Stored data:
★ ★ ★ ★
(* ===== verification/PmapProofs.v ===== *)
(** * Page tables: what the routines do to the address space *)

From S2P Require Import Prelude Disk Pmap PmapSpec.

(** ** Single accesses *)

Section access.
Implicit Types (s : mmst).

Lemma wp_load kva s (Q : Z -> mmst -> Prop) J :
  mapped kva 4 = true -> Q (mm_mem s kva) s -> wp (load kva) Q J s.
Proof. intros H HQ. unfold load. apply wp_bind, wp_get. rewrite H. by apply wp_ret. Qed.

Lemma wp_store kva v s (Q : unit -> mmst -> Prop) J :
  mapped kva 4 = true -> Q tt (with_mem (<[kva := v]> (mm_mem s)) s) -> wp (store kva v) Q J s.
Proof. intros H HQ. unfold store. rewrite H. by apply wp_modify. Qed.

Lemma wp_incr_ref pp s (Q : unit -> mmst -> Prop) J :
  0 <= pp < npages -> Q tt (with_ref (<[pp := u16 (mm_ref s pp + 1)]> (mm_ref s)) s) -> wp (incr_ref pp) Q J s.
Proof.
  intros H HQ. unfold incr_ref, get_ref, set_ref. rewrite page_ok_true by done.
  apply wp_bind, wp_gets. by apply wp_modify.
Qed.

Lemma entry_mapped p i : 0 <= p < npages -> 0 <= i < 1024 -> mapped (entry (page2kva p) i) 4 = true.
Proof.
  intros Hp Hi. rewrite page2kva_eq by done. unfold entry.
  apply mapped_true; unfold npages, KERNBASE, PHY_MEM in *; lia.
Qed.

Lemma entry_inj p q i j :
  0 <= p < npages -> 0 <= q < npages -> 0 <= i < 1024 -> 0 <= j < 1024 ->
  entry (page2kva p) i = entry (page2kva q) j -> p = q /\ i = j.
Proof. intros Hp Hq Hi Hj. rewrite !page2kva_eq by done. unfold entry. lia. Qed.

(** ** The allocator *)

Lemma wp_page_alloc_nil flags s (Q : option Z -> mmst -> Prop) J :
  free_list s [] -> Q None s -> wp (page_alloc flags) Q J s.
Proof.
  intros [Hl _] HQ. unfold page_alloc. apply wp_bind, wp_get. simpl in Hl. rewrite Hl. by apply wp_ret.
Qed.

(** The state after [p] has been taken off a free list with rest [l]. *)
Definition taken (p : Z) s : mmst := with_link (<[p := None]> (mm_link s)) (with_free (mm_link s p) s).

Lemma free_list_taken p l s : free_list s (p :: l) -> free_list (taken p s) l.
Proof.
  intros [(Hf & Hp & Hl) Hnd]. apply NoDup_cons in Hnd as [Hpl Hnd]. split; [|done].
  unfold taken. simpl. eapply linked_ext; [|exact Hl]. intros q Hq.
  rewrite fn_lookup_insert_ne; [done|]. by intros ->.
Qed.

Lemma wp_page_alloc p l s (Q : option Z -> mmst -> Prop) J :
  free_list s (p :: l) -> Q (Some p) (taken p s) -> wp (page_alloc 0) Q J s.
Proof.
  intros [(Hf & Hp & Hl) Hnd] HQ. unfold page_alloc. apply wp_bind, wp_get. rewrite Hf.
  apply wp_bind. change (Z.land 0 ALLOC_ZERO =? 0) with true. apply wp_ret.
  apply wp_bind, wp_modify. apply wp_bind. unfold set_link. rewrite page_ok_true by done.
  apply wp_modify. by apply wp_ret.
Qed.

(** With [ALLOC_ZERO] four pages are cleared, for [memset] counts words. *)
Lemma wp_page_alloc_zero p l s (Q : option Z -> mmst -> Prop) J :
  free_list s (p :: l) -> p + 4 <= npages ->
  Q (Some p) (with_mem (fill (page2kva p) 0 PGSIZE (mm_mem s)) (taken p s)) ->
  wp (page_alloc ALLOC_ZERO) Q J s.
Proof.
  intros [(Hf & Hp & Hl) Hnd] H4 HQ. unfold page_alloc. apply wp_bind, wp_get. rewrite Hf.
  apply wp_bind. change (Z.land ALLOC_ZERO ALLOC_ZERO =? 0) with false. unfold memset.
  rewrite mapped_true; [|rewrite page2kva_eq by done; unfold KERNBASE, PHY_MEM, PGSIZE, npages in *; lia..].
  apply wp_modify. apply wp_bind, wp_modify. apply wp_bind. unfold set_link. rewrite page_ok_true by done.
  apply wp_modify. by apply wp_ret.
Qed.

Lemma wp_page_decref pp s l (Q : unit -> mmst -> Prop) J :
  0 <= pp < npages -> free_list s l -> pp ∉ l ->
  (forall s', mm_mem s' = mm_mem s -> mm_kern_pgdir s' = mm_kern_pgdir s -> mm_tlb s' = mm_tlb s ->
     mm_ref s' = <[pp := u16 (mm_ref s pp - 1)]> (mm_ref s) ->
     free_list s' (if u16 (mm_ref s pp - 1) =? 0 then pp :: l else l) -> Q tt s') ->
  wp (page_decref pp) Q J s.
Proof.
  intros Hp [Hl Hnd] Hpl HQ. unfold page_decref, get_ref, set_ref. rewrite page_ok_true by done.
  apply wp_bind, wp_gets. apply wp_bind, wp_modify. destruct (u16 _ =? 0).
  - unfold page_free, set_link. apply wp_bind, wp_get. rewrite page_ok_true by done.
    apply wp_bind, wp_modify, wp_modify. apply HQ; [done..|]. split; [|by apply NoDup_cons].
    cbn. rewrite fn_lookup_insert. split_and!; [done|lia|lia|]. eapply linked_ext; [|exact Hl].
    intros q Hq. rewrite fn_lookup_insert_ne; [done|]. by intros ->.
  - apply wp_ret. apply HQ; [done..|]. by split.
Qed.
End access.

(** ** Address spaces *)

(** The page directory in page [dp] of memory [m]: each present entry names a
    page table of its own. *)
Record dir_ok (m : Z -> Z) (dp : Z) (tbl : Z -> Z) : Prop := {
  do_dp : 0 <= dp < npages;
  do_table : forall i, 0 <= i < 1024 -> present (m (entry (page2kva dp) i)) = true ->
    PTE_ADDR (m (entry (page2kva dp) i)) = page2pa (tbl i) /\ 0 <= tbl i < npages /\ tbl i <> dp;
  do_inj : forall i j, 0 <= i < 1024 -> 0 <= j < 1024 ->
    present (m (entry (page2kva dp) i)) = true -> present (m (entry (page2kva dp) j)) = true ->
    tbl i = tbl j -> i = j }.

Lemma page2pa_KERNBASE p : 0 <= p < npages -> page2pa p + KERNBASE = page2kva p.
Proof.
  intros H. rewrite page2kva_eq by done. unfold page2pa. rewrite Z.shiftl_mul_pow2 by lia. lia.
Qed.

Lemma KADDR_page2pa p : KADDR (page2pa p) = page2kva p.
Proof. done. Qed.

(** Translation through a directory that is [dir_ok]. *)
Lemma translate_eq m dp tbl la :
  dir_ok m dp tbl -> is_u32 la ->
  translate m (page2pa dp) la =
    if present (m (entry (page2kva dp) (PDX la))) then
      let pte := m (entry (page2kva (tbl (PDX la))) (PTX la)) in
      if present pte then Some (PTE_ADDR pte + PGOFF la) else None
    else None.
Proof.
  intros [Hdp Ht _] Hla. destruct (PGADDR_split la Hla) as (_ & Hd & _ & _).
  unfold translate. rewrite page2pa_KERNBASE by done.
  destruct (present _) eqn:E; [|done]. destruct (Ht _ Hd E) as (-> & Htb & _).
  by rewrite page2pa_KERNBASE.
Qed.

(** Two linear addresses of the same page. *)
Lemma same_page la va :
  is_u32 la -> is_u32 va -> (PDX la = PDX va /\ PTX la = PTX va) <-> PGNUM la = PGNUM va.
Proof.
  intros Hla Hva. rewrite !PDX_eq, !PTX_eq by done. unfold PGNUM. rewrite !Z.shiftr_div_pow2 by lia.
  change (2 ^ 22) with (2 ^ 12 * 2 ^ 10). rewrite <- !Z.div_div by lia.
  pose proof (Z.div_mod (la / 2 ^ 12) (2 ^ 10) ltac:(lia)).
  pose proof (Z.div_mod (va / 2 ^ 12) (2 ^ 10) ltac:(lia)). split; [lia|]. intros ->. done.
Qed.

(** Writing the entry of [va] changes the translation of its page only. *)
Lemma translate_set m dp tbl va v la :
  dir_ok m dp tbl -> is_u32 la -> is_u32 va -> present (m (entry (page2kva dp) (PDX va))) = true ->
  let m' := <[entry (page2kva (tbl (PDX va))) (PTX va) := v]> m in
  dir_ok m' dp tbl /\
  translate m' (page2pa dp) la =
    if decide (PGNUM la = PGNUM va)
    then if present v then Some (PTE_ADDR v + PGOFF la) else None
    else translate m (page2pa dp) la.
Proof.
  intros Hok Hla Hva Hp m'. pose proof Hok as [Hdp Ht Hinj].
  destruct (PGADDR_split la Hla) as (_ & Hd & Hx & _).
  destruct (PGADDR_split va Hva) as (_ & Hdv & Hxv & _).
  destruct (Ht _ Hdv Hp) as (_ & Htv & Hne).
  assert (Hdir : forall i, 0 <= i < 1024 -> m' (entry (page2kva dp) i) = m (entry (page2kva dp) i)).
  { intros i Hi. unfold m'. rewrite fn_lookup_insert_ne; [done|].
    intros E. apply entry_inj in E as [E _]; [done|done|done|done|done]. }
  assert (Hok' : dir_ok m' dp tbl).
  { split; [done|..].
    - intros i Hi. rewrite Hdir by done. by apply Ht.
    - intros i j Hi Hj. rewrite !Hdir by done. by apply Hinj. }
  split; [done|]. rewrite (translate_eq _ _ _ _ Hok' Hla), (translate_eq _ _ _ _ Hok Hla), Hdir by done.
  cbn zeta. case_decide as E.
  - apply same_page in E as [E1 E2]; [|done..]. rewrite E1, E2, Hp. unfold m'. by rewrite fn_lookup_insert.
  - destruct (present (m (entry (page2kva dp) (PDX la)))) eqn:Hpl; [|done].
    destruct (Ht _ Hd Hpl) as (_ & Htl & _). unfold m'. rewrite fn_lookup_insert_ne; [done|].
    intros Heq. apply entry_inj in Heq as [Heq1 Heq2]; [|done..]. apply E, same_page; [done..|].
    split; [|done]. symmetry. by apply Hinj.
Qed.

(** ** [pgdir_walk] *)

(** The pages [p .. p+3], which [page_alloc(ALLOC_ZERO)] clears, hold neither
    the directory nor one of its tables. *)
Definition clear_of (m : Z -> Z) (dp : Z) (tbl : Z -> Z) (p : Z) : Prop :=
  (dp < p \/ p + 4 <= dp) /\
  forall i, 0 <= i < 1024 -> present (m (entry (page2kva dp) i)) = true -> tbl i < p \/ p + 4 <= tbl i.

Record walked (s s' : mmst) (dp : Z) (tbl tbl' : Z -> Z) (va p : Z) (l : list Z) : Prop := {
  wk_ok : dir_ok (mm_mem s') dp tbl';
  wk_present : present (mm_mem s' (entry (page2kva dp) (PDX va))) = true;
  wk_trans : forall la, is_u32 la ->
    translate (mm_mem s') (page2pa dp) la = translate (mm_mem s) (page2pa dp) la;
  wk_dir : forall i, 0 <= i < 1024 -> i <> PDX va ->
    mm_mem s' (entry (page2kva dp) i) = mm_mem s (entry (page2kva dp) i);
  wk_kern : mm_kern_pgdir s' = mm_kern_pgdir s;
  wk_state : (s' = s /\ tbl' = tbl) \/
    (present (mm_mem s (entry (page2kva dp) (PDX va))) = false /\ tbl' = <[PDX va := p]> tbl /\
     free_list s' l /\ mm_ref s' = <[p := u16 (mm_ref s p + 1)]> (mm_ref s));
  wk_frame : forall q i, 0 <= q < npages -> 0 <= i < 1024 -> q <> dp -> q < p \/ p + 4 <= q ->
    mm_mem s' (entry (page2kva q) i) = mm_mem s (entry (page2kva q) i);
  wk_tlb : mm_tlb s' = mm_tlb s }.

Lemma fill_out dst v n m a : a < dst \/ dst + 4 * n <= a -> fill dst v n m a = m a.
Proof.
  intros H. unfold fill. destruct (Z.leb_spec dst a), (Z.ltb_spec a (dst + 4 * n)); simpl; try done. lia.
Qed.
★ ★ ★ ★
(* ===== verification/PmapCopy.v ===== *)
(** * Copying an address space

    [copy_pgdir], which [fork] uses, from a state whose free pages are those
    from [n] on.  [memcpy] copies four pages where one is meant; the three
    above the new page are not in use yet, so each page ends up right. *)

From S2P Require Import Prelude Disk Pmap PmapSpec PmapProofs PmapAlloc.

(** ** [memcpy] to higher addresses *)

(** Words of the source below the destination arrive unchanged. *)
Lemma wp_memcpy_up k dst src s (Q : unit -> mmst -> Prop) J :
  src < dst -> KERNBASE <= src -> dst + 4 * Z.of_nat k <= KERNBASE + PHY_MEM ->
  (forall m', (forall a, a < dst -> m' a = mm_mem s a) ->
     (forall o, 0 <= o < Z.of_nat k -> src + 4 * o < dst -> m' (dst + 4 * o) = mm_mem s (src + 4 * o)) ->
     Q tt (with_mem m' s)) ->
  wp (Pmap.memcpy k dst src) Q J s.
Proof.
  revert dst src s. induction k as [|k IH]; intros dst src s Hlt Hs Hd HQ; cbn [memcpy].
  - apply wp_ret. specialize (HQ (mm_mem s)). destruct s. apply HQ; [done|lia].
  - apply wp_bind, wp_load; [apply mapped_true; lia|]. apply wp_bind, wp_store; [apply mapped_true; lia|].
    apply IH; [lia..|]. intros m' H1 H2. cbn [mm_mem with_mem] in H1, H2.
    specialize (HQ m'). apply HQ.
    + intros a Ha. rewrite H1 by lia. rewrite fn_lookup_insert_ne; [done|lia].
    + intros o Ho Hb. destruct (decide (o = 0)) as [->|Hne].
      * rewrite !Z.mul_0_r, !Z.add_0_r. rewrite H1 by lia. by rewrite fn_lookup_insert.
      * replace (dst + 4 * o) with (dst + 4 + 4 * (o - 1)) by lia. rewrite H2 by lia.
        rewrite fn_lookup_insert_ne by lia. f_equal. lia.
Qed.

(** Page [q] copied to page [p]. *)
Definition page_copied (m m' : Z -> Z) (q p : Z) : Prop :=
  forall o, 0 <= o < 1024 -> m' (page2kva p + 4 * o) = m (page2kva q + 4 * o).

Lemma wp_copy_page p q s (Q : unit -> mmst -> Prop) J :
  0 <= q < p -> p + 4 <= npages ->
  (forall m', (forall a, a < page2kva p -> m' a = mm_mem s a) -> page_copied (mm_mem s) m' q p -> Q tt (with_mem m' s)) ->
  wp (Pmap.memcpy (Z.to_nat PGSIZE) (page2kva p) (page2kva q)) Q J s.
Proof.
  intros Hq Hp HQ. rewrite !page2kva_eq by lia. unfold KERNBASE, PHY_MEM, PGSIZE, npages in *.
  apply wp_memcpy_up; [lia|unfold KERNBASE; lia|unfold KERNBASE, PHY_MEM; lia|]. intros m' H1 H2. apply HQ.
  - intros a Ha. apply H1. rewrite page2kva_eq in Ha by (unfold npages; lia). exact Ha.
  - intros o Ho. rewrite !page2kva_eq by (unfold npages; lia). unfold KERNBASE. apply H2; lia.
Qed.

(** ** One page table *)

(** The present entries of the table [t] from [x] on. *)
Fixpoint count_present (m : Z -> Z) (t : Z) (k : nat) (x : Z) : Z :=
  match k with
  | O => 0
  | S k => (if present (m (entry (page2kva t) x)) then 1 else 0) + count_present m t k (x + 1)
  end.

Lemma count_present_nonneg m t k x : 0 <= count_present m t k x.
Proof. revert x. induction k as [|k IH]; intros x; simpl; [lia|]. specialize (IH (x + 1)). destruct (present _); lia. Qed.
★ ★ ★ ★
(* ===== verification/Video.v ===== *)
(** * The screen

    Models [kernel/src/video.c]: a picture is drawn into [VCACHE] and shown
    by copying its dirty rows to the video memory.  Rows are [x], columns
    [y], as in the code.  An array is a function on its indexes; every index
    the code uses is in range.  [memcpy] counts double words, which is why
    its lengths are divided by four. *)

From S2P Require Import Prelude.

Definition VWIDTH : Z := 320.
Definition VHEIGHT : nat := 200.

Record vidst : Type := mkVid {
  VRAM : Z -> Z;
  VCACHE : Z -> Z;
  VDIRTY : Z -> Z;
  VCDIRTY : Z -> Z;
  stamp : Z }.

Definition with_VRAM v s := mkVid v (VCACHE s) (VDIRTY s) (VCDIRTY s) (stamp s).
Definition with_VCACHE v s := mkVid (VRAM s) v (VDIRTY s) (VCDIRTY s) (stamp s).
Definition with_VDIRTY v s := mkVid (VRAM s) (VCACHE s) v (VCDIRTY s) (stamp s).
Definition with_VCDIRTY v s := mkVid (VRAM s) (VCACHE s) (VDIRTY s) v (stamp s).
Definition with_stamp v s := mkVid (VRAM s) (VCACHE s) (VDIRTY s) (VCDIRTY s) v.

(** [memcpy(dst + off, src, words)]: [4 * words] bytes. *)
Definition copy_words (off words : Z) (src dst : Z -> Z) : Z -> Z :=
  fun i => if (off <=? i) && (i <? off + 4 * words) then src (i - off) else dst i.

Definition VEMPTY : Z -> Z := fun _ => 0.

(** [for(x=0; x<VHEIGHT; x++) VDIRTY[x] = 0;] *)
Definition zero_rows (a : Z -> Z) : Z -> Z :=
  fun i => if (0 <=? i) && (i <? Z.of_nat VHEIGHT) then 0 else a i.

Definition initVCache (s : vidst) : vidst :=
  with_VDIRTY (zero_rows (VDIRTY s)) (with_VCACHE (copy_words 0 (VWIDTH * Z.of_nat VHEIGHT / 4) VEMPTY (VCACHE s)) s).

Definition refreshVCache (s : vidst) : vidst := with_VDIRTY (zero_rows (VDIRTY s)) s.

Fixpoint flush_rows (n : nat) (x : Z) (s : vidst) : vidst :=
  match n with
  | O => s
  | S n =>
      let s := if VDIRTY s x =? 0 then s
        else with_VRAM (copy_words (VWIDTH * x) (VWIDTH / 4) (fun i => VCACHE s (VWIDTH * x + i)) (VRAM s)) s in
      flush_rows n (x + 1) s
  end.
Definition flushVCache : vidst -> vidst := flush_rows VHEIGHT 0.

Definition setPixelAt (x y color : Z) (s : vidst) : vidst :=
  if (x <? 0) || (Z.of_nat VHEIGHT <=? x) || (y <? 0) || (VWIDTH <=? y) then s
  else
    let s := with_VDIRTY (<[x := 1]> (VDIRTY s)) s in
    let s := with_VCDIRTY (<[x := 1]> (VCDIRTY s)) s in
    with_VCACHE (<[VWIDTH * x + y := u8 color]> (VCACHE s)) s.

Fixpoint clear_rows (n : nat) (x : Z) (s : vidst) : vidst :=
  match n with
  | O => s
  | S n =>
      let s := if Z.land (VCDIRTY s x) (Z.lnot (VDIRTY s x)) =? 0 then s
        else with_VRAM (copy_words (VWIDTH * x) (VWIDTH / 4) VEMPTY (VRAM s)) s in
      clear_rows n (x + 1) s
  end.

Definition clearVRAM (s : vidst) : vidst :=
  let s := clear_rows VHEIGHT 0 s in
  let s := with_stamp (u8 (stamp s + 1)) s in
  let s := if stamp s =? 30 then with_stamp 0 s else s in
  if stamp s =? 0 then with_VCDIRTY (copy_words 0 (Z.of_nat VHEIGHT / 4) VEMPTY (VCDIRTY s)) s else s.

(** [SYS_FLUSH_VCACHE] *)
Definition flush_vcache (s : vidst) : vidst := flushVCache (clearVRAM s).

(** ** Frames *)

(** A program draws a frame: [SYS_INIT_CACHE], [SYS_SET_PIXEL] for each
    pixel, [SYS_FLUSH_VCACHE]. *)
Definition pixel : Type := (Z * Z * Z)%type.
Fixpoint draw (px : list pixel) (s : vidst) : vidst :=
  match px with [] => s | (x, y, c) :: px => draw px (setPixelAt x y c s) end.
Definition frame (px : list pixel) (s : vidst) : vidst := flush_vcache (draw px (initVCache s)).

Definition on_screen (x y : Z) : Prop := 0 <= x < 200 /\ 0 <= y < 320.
★ ★ ★ ★
Set apart and copy each line of the records that holds the word "Prelude".

From S2P Require Import Prelude Disk Pmap PmapSpec.
From S2P Require Import Prelude Disk Pmap PmapSpec PmapProofs PmapAlloc.
From S2P Require Import Prelude.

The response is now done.